As cenas de hoje são todas em estúdio, passadas na sala de jantar. É onde comem bacalhau com grão, cujo cheiro de espalha pelo estúdio, e tomam o pequeno-almoço em camisa de noite e pijama. À mesa, Rita Blanco, aliás Margarida Lopes, doméstica e futura empresária do ramo do vestuário (expressão da geração milénio para a costureira que faz serviços para fora), pontua qualquer conversa com um gracejo.

Para construir Margarida, explica, enquanto passa pelo camarim e maquilhagem, fixou-se nas palavras. "Fui buscar coisas da minha avó, algumas da minha mãe. As pessoas falavam português", ri-se, "mas é um português diferente". "A mulher, como vivia na altura, não podia falar como eu falo!". Na prática, pode ver-se no tom melífluo como a mulher tenta convencer o marido de alguma coisa, ou no "cortar as frases de outra maneira", porque "é uma questão de intencionalidade".

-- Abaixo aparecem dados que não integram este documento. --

(* ===== verification/PfairTick.v ===== *)
(** * PD^2: ticks, and the plugin as a whole

    Every processor calls [pfair_tick]; the first to reach a new quantum claims
    it by advancing [pfair_time] and schedules it for all processors.  Processors
    are interleaved at their accesses to shared memory.  However they
    interleave, and whatever the other callbacks do in between, the quanta are
    scheduled one after the other and each once. *)

From S2P Require Import Prelude Task Edf PrioQueue Kernel RtDomain RtInv EdfDomain.
From S2P Require Import Pfair PfairSub PfairInv PfairLink PfairTop PfairQuantum PfairAdvance PfairNext PfairTask.
Open Scope Z_scope.

(** Where a processor is in [pfair_tick].  [retry] counts the attempts that are
    left; [cur] is the quantum it has read. *)
Inductive tick_pc : Type :=
  | TIdle
  | TStart (retry : nat)                    (* the head of the loop *)
  | TRead (retry : nat) (cur : Z)           (* before [cmpxchg] *)
  | TClaimed (cur : Z)                      (* waits for the quantum before [cur], which it schedules then *)
  | TCatch (retry : nat) (target cur : Z)   (* the head of the loop of [catchup_quanta] *)
  | TCatchClaim (retry : nat) (target cur : Z)   (* has seen [cur], before [cmpxchg] *)
  | TCatchSched (retry : nat) (target cur : Z)   (* has claimed [cur] *)
  | TWait (cur : Z)                         (* spins until [cur] has been scheduled *)
  | TCopied.                                (* has copied its link *)

(** [retry--; while (retry)] *)
Definition again (retry : nat) (cur : Z) : tick_pc :=
  match pred retry with O => TWait cur | S r => TStart (S r) end.

Definition after_attempt (retry : nat) (cur : Z) (r : tick_case) : tick_pc :=
  match r with
  | TickFirst => TClaimed cur
  | TickMissed time => TCatch retry cur time
  | TickLate => again retry cur
  | TickOther => TWait cur
  end.

(** ** Claims on quanta *)

(** The quantum the processor has to schedule *)
Definition claim (p : tick_pc) : option Z :=
  match p with TClaimed q | TCatchSched _ _ q => Some q | _ => None end.

(** [m] is the last quantum that has been scheduled, [P] the last one claimed. *)
Definition pc_ok (m P : Z) (p : tick_pc) : Prop :=
  match p with
  | TRead _ cur => is_u64 cur
  | TCatch _ _ q => 0 <= q <= P
  | TCatchClaim _ _ q => 0 <= q <= m
  | TCatchSched _ _ q => q = m + 1
  | _ => True
  end.

Record claims (C : Z -> Prop) (m P : Z) (pc : Z -> tick_pc) : Prop := {
  cl_range c q : C c -> claim (pc c) = Some q -> m < q <= P;
  cl_held q : m < q <= P -> exists c, C c /\ claim (pc c) = Some q;
  cl_once c c' q : C c -> C c' -> claim (pc c) = Some q -> claim (pc c') = Some q -> c = c';
  cl_pc c : C c -> pc_ok m P (pc c)
}.

Section Claims.
Context (C : Z -> Prop) (m P : Z) (pc : Z -> tick_pc) (Hc : claims C m P pc).

Lemma claims_goto c p : claim (pc c) = None -> claim p = None -> pc_ok m P p -> claims C m P (upd pc c p).
Proof using Hc.
  intros E Ep Hp. split.
  - intros c' q H'. unfold upd. case_decide; [by rewrite Ep|by apply (cl_range _ _ _ _ Hc)].
  - intros q Hq. destruct (cl_held _ _ _ _ Hc q Hq) as (c' & H' & E'). exists c'. split; [done|]. rewrite upd_ne; [done|]. intros ->. congruence.
  - intros c1 c2 q H1 H2. unfold upd. repeat case_decide; rewrite ?Ep; try done. by apply (cl_once _ _ _ _ Hc).
  - intros c' H'. unfold upd. case_decide; [done|by apply (cl_pc _ _ _ _ Hc)].
Qed.

Lemma pc_ok_next c : C c -> claim (pc c) <> Some (m + 1) -> pc_ok (m + 1) P (pc c).
Proof using Hc. intros H Hn. pose proof (cl_pc _ _ _ _ Hc c H) as Hp. destruct (pc c); simpl in *; try done; [lia|]. subst. congruence. Qed.

Lemma pc_ok_claimed c : C c -> pc_ok m (P + 1) (pc c).
Proof using Hc. intros H. pose proof (cl_pc _ _ _ _ Hc c H) as Hp. destruct (pc c); simpl in *; try done. lia. Qed.

Lemma claims_claim c p : C c -> m <= P -> claim (pc c) = None -> claim p = Some (P + 1) -> pc_ok m (P + 1) p -> claims C m (P + 1) (upd pc c p).
Proof using Hc.
  intros HC Hm E Ep Hp. assert (forall c' q, C c' -> claim (pc c') = Some q -> q <> P + 1) as Hne.
  { intros c' q H' E'. pose proof (cl_range _ _ _ _ Hc c' q H' E'). lia. }
  split.
  - intros c' q H'. unfold upd. case_decide; [rewrite Ep; intros [= <-]; lia|]. intros E'. pose proof (cl_range _ _ _ _ Hc c' q H' E'). lia.
  - intros q Hq. destruct (decide (q = P + 1)) as [->|Hq']; [exists c; by rewrite upd_eq|].
    destruct (cl_held _ _ _ _ Hc q ltac:(lia)) as (c' & H' & E'). exists c'. split; [done|]. rewrite upd_ne; [done|]. intros ->. congruence.
  - intros c1 c2 q H1 H2. unfold upd. repeat case_decide; subst; rewrite ?Ep; try done.
    + intros [= <-] E2. by destruct (Hne c2 _ H2 E2).
    + intros E1 [= <-]. by destruct (Hne c1 _ H1 E1).
    + by apply (cl_once _ _ _ _ Hc).
  - intros c' H'. unfold upd. case_decide; [done|by apply pc_ok_claimed].
Qed.

Lemma claims_done c p : C c -> claim (pc c) = Some (m + 1) -> claim p = None -> pc_ok (m + 1) P p -> claims C (m + 1) P (upd pc c p).
Proof using Hc.
  intros HC E Ep Hp. assert (forall c', C c' -> c' <> c -> claim (pc c') <> Some (m + 1)) as Hne.
  { intros c' H' Hn E'. by apply Hn, (cl_once _ _ _ _ Hc _ _ (m + 1)). }
  split.
  - intros c' q H'. unfold upd. case_decide as Ec; [by rewrite Ep|]. intros E'. pose proof (cl_range _ _ _ _ Hc c' q H' E').
    assert (q <> m + 1) by (intros ->; by eapply Hne). lia.
  - intros q Hq. destruct (cl_held _ _ _ _ Hc q ltac:(lia)) as (c' & H' & E'). exists c'. split; [done|]. rewrite upd_ne; [done|].
    intros ->. assert (q = m + 1) by congruence. lia.
  - intros c1 c2 q H1 H2. unfold upd. repeat case_decide; rewrite ?Ep; try done. by apply (cl_once _ _ _ _ Hc).
  - intros c' H'. unfold upd. case_decide; [done|]. apply pc_ok_next; auto.
Qed.
End Claims.

Section Tick.
Context {Q : Type -> Type} `{PrioQueueLaws Q}.
Abbreviation world := (world Q fstate).
Abbreviation K := (M world).
Implicit Types (w : world) (t : tid) (c d : Z).
Abbreviation pars w := (params (plugin w)).
Abbreviation cpu w c := (cpu_ok (plugin w) c = true).

(** The machine: its state, where the processors are, and the quanta that have
    been scheduled *)
Record conf : Type := mk_conf { cw : world; pc : Z -> tick_pc; sched : list Z }.

(** The next step of processor [c] in [pfair_tick]; [None] while it spins *)
Definition tick_next (c : Z) (s : conf) : option conf :=
  let w := cw s in
  let goto w' p := mk_conf w' (upd (pc s) c p) (sched s) in
  let prepare q p := '(_, w') ← schedule_next_quantum q w; Some (mk_conf w' (upd (pc s) c p) (sched s ++ [q])) in
  match pc s c with
  | TIdle => Some (goto w (TStart 10))
  | TStart r => '(cur, w') ← current_quantum c w; Some (goto w' (TRead r cur))
  | TRead r cur => '(case, w') ← tick_attempt cur w; Some (goto w' (after_attempt r cur case))
  | TClaimed cur => if quantum_reached (u64 (cur - 1)) (plugin w) c then prepare cur (TWait cur) else None
  | TCatch r target cur =>
      if time_before cur target then
        if quantum_reached cur (plugin w) c then Some (goto w (TCatchClaim r target cur)) else None
      else Some (goto w (again r target))
  | TCatchClaim r target cur =>
      let cur := u64 (cur + 1) in
      '(time, w') ← cmpxchg_time (u64 (cur - 1)) cur w;
      Some (goto w' (if time =? u64 (cur - 1) then TCatchSched r target cur else TCatch r target cur))
  | TCatchSched r target cur => prepare cur (TCatch r target cur)
  | TWait cur => if quantum_reached cur (plugin w) c then '(_, w') ← tick_copy c w; Some (goto w' TCopied) else None
  | TCopied => '(_, w') ← tick_signal c w; Some (goto w' TIdle)
  end.

(** The other callbacks, called as the kernel calls them; a task that is
    admitted finds zero in the fields that are not initialised and weighs at
    most one; a waking or released task is released after the quanta whose
    releases have been polled. *)
Inductive event : world -> world -> Prop :=
  | ev_cpu c w : event w (set_this_cpu c w)
  | ev_flags t (b : bool) (f : Z) w : event w (set_tasks (upd (tasks w) t (set_present b (set_rt_flags f (tasks w t)))) w)
  | ev_schedule idle next w w' :
      cpu w (this_cpu w) -> pfair_schedule (curr w (this_cpu w)) w = Some (next, w') ->
      event w (switched (this_cpu w) (default idle next) w')
  | ev_admit t sr r w w' :
      ~ enrolled w t -> scheduled_on (tasks w t) = NO_CPU -> 0 < merge_time (plugin w) ->
      0 < time2quanta (tick_period w) (get_exec_cost (tasks w t)) CEIL <= get_rt_period (tasks w t) / tick_period w ->
      pfair_admit_task (Some (0, 0, sr)) t w = Some (r, w') -> event w w'
  | ev_new t p on_rq running w w' :
      pars w t = Some p -> is_realtime (tasks w t) = true -> ~ fmember w t ->
      (running = true -> cpu w (task_cpu (tasks w t)) /\ curr w (task_cpu (tasks w t)) = t) ->
      pfair_task_new t on_rq running w = Some (tt, w') -> event w w'
  | ev_wake_up t p w w' :
      pars w t = Some p -> is_realtime (tasks w t) = true ->
      (let r := time2quanta (tick_period w) (reading w) CEIL in
       sporadic_release p = true -> merge_time (plugin w) < r <= merge_time (plugin w) + PFAIR_MAX_PERIOD /\ r < two62) ->
      pfair_task_wake_up t w = Some (tt, w') -> event w w'
  | ev_release_at t p start w w' :
      pars w t = Some p -> is_realtime (tasks w t) = true ->
      merge_time (plugin w) < release_quantum start w <= merge_time (plugin w) + PFAIR_MAX_PERIOD -> release_quantum start w < two62 ->
      pfair_release_at t start w = Some (tt, w') -> event w w'
  | ev_exit t w w' : is_realtime (tasks w t) = true -> pfair_task_exit t w = Some (tt, w') -> event w w'.

(** Quanta can be compared until 2^62 of them have passed. *)
Definition in_horizon w : Prop := 0 < tick_period w /\ pfair_time (plugin w) + 2 * PFAIR_MAX_PERIOD < two62.

Inductive machine_step : conf -> conf -> Prop :=
  | step_tick c s s' : cpu (cw s) c -> tick_next c s = Some s' -> in_horizon (cw s') -> machine_step s s'
  | step_event s w' : event (cw s) w' -> in_horizon w' -> machine_step s (mk_conf w' (pc s) (sched s)).

(** ** The callbacks keep the invariant *)

(** From what a computation guarantees to its result in a run *)
Local Ltac of_run Hw := unfold wp in Hw; match goal with E : _ = Some (_, _) |- _ => rewrite E in Hw end.

Record undisturbed w w' : Prop := {
  un_ok : quantum_ok w';
  un_globals : globals (plugin w') = globals (plugin w);
  un_tick c : cur_tick (pstate (plugin w') c) = cur_tick (pstate (plugin w) c)
}.

Lemma marks_ok w w' :
  quantum_ok w -> marks w w' -> (forall x, scheduled_on (tasks w' x) = scheduled_on (tasks w x)) -> undisturbed w w'.
Proof.
  intros Hq S Es. pose proof (ma_plugin _ _ S) as Ep. split; rewrite ?Ep; try done.
  pose proof (marks_finv _ w w' S (qk_inv _ Hq)) as Hi. split; unfold finv, enrolled; rewrite ?Ep; try apply Hq; [done|..].
  - intros x p Hp Hs Hm. apply (qk_sporadic _ Hq x p Hp Hs). by apply (ma_member w w').
  - intros x Hx. rewrite Es, (ma_curr _ _ S). by apply (qk_runs _ Hq).
Qed.

Lemma callback_undisturbed t w w' : quantum_ok w -> callback t w w' -> undisturbed w w'.
Proof.
  intros Hq C. split; [by eapply callback_ok|apply (cb_about _ _ _ C)|]. intros c. pose proof (ab_ticks _ _ _ (cb_about _ _ _ C) c) as E. congruence.
Qed.

Lemma schedule_undisturbed idle next w w' :
  quantum_ok w -> cpu w (this_cpu w) -> pfair_schedule (curr w (this_cpu w)) w = Some (next, w') ->
  undisturbed w (switched (this_cpu w) (default idle next) w').
Proof.
  intros Hq Hc E. pose proof (schedule_marks (curr w (this_cpu w)) w Hq Hc) as Hw. unfold wp in Hw. rewrite E in Hw. destruct Hw as (-> & S & Es).
  split; [by eapply switched_ok|..]; simpl; by rewrite (ma_plugin _ _ S).
Qed.

(** A task that weighs at most one *)
Lemma admitted_good (e p lq lc : Z) (sr : bool) :
  0 < e <= p -> p < PFAIR_MAX_PERIOD ->
  let '(e, p) := if e =? p then (1, 1) else (e, p) in good_param (mk_pparam e 0 0 p lq lc sr (init_subtasks e p)).
Proof. intros He Hp. destruct (Z.eqb_spec e p); split; simpl; unfold PFAIR_MAX_PERIOD, two62 in *; try done; lia. Qed.

Lemma enroll_ok t p w :
  quantum_ok w -> ~ enrolled w t -> scheduled_on (tasks w t) = NO_CPU -> 0 <= last_quantum p < merge_time (plugin w) -> good_param p ->
  undisturbed w (set_plugin (set_params (upd (pars w) t (Some p)) (plugin w)) w).
Proof.
  intros Hq Hn Hs Hl Hg. assert (pars w t = None) as Et by (unfold enrolled in Hn; destruct (pars w t); [|done]; by destruct Hn).
  assert (~ fmember w t) as Hm by (intros [q Hp]%(member_param _ _ _ (qk_inv _ Hq)); congruence).
  destruct (not_member_out w t (qk_inv _ Hq) Hm) as [Hh Hno]. set (w' := set_plugin _ w).
  assert (touched t w w') as T by (split; try done; [intros x Hx; simpl; by rewrite upd_ne|simpl; by destruct (plugin w)]).
  destruct (touched_finv_out t w w' (qk_inv _ Hq) Hh Hno T) as (Hi' & Hh' & Hno').
  assert (forall x, fmember w' x <-> fmember w x) as Hme.
  { intros x. destruct (decide (x = t)) as [->|Hx]; [|by apply (ab_members _ _ _ (touched_about t w w' T))]. split; [|done].
    intros [(c & Hc & El)|Hp]; [by destruct (Hno' c)|]. apply (qo_heap _ _ _ (fi_dom _ _ Hi')) in Hp. congruence. }
  assert (forall x q, pars w' x = Some q -> x = t /\ q = p \/ pars w x = Some q) as Hc.
  { intros x q. simpl. unfold upd. case_decide; [intros [= <-]; by left|by right]. }
  split; [|done|done]. split; try apply Hq; try done.
  - intros x q [[-> ->]|E]%Hc; [done|by eapply (qk_good _ Hq)].
  - intros x q [[-> ->]|E]%Hc Hsp; rewrite Hme; [done|by eapply (qk_sporadic _ Hq)].
  - intros x Hx. destruct (decide (x = t)) as [->|Hne]; [by left|]. apply (qk_runs _ Hq). unfold enrolled in *. simpl in Hx. by rewrite upd_ne in Hx.
  - intros x q [[-> ->]|E]%Hc; [simpl; lia|by eapply (qk_last _ Hq)].
  - intros x q [[-> ->]|E]%Hc; [simpl; lia|by eapply (qk_last_cpu _ Hq)].
  - intros x q x' q' [[-> ->]|E]%Hc [[-> ->]|E']%Hc; simpl; [lia..|]. by eapply (qk_last_once _ Hq).
Qed.

Lemma admit_undisturbed t sr r w w' :
  quantum_ok w -> ~ enrolled w t -> scheduled_on (tasks w t) = NO_CPU -> 0 < merge_time (plugin w) ->
  0 < time2quanta (tick_period w) (get_exec_cost (tasks w t)) CEIL <= get_rt_period (tasks w t) / tick_period w ->
  pfair_admit_task (Some (0, 0, sr)) t w = Some (r, w') -> undisturbed w w'.
Proof.
  intros Hq Hn Hs Hm Hw. pose proof (admitted_good _ _ 0 0 sr Hw) as Hg. revert Hg. unfold pfair_admit_task, mbind, M_bind, get_task, gets. simpl.
  destruct (Z.leb_spec PFAIR_MAX_PERIOD (get_rt_period (tasks w t) / tick_period w)) as [Hp|Hp]; [intros _ [= <- <-]; by split|].
  intros Hg. specialize (Hg ltac:(lia)). destruct (_ =? _); intros [= <- <-]; by apply enroll_ok.
Qed.

Lemma event_ok w w' :
  quantum_ok w -> merge_time (plugin w) <= pfair_time (plugin w) < merge_time (plugin w) + PFAIR_MAX_PERIOD -> in_horizon w ->
  event w w' -> undisturbed w w'.
Proof.
  intros Hq Ht [_ Hb] Ev. destruct Ev.
  - apply marks_ok; [done|by split|done].
  - apply marks_ok; [done|split; try done|]; intros x; simpl; unfold upd; case_decide; by subst.
  - by apply schedule_undisturbed.
  - by eapply admit_undisturbed.
  - pose proof (pf_task_new_spec t p on_rq running w Hq) as Hw. of_run Hw. apply (callback_undisturbed t); [done|]. apply Hw; try done.
    + lia.
    + unfold PFAIR_MAX_PERIOD in *. lia.
  - pose proof (pf_wake_up_spec t p w Hq) as Hw. of_run Hw. specialize (Hw ltac:(done) ltac:(done) ltac:(done)).
    destruct (sporadic_release p); [apply (callback_undisturbed t); [done|apply Hw]|]. by destruct Hw as [? ?]; apply marks_ok.
  - pose proof (release_at_spec t p start w Hq) as Hw. of_run Hw. apply (callback_undisturbed t); [done|]. by apply Hw.
  - pose proof (pf_exit_spec t w Hq) as Hw. of_run Hw. apply (callback_undisturbed t); [done|]. by apply Hw.
Qed.
End Tick.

As falas são uma das balizas dos actores. Depois de cada cena, saem dos estúdios e atravessam os corredores para mudar de roupa ou voltar a passar texto. "O nosso problema é não usar expressões que na altura até se utilizavam mas que nesta classe média baixa, os chamados remediados, não eram tão comuns, como o "ok" ou o "tchau"", diz Miguel Guilherme. Luís Ganito tenta contornar o "fixe" e o "tá bem".

Para Rita Blanco, há um diferimento temporal em relação a uma época que não é assim tão distante, mas cujos "ritmos de vida" se traduziam na toada de cada um. "Para mim é mais divertido do que fazer coisas que já fiz, papéis actuais. Isto tem alguma graça, sabe-me bem."

É um trabalho de época, evidente pelos posters de Artur Garcia e dos Beatles na parede, pelas roupas saídas de um figurino Mary Quant, pelos autocolantes de flores nos armários da cozinha. Mas não implica, para nenhum dos actores, uma vertigem à saída da personagem, ao fim do dia, quando deixam os anos 60 directamente para os anos 00 do milénio seguinte. E a verdade é que toda a envolvente plástica, sejam as andorinhas de loiça presas na parede da varanda ou os sofás de napa e as mesas de fórmica estão por aí. Nos cafés por remodelar ou nos novos espaços de convívio vintage. Nas casas conservadas em formol-déco e nos apartamentos mais retro-chic da classe média. Esta série não é um revivalismo, asseveram os actores em uníssono. "Odeio olhar para trás, assusta-me um bocado como ideia", garante Rita Blanco enquanto se tenta livrar de uns brincos, "até porque tenho muito mais fé nas coisas novas". Que agora são as velhas, mas revisitadas.